• PROBLEM TO SOLVE
Of all the lines below, return only those starting with the line holding "#[local] Arguments bi_frame" and going on through the line holding "#[local] Arguments bi_mfd", exactly as written.

Source records
⟨

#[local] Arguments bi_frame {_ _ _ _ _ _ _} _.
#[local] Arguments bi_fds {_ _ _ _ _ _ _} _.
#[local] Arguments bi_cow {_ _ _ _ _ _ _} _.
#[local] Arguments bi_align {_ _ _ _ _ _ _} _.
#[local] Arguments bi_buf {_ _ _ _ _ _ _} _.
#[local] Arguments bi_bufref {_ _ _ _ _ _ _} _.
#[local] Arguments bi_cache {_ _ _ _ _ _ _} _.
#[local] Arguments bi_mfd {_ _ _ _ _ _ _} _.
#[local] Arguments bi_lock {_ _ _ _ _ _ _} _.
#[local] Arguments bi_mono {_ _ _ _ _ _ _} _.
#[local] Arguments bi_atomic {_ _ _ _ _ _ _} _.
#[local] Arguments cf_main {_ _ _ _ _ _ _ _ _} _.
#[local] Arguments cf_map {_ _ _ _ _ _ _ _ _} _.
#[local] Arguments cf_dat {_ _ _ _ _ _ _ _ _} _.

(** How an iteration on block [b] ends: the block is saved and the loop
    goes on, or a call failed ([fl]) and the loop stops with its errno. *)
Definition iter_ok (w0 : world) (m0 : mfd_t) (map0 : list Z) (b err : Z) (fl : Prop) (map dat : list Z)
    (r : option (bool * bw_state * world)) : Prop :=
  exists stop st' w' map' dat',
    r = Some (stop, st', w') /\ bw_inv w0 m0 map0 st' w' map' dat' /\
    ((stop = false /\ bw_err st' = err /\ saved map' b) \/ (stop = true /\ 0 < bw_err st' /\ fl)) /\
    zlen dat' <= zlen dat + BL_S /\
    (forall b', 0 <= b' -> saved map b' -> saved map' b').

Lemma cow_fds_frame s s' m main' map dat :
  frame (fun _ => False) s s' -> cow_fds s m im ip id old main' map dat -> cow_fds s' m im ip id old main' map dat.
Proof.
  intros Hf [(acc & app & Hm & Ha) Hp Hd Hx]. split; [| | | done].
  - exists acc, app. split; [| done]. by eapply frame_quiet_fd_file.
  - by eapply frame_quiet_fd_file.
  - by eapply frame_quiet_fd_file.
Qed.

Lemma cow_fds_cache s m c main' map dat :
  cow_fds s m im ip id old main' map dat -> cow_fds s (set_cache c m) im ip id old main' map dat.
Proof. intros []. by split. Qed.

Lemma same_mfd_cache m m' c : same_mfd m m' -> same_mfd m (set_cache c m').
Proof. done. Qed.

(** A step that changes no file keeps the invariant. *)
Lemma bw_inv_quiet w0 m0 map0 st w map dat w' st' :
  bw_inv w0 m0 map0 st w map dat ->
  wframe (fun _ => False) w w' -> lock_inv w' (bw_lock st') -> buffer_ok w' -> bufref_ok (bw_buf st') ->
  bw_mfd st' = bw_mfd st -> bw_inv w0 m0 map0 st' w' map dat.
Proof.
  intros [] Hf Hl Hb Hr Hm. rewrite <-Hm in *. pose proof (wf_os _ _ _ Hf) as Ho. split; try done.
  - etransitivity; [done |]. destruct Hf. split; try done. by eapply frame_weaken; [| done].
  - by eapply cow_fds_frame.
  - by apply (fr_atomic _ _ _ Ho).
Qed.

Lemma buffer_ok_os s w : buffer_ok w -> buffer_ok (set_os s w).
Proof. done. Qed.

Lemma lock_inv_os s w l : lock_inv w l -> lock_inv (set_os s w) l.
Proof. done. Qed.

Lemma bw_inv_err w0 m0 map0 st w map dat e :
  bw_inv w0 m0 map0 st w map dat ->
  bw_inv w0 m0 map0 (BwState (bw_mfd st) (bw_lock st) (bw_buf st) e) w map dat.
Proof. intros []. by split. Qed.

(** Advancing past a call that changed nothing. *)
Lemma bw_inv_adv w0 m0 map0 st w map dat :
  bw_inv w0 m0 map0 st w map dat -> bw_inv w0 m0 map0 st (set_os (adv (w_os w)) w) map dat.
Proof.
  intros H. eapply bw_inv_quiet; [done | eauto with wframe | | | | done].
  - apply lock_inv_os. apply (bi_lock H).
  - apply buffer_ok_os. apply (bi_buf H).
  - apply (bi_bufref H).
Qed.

⟩
⟨

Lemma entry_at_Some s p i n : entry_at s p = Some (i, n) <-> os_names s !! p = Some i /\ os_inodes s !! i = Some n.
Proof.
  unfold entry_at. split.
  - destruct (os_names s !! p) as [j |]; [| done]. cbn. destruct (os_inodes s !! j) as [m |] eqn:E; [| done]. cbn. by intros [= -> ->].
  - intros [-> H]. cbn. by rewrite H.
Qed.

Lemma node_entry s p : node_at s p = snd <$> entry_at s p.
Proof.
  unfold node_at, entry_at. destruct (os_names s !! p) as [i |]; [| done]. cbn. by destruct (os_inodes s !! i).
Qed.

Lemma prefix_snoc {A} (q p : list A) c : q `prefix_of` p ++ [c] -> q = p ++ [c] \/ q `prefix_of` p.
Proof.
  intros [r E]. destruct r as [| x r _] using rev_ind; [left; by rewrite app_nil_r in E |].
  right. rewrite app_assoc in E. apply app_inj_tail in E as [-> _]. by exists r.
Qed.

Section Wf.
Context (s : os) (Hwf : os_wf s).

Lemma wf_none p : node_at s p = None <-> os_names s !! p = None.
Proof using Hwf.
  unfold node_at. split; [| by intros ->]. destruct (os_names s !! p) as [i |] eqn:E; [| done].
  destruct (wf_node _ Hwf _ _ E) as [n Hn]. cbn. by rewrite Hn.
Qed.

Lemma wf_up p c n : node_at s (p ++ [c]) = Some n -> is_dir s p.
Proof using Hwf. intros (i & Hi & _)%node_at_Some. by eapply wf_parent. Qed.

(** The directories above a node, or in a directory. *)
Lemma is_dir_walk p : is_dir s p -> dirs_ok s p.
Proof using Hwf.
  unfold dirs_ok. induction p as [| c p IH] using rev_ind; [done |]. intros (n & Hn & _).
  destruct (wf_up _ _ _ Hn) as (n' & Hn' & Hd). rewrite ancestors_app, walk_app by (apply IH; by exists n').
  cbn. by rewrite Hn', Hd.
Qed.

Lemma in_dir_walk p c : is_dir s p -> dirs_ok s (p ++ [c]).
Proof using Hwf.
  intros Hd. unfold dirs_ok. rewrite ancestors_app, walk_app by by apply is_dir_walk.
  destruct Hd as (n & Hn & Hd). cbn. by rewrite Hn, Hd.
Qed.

⟩

• RESPONSE TO THE TASK
#[local] Arguments bi_frame {_ _ _ _ _ _ _} _.
#[local] Arguments bi_fds {_ _ _ _ _ _ _} _.
#[local] Arguments bi_cow {_ _ _ _ _ _ _} _.
#[local] Arguments bi_align {_ _ _ _ _ _ _} _.
#[local] Arguments bi_buf {_ _ _ _ _ _ _} _.
#[local] Arguments bi_bufref {_ _ _ _ _ _ _} _.
#[local] Arguments bi_cache {_ _ _ _ _ _ _} _.
#[local] Arguments bi_mfd {_ _ _ _ _ _ _} _.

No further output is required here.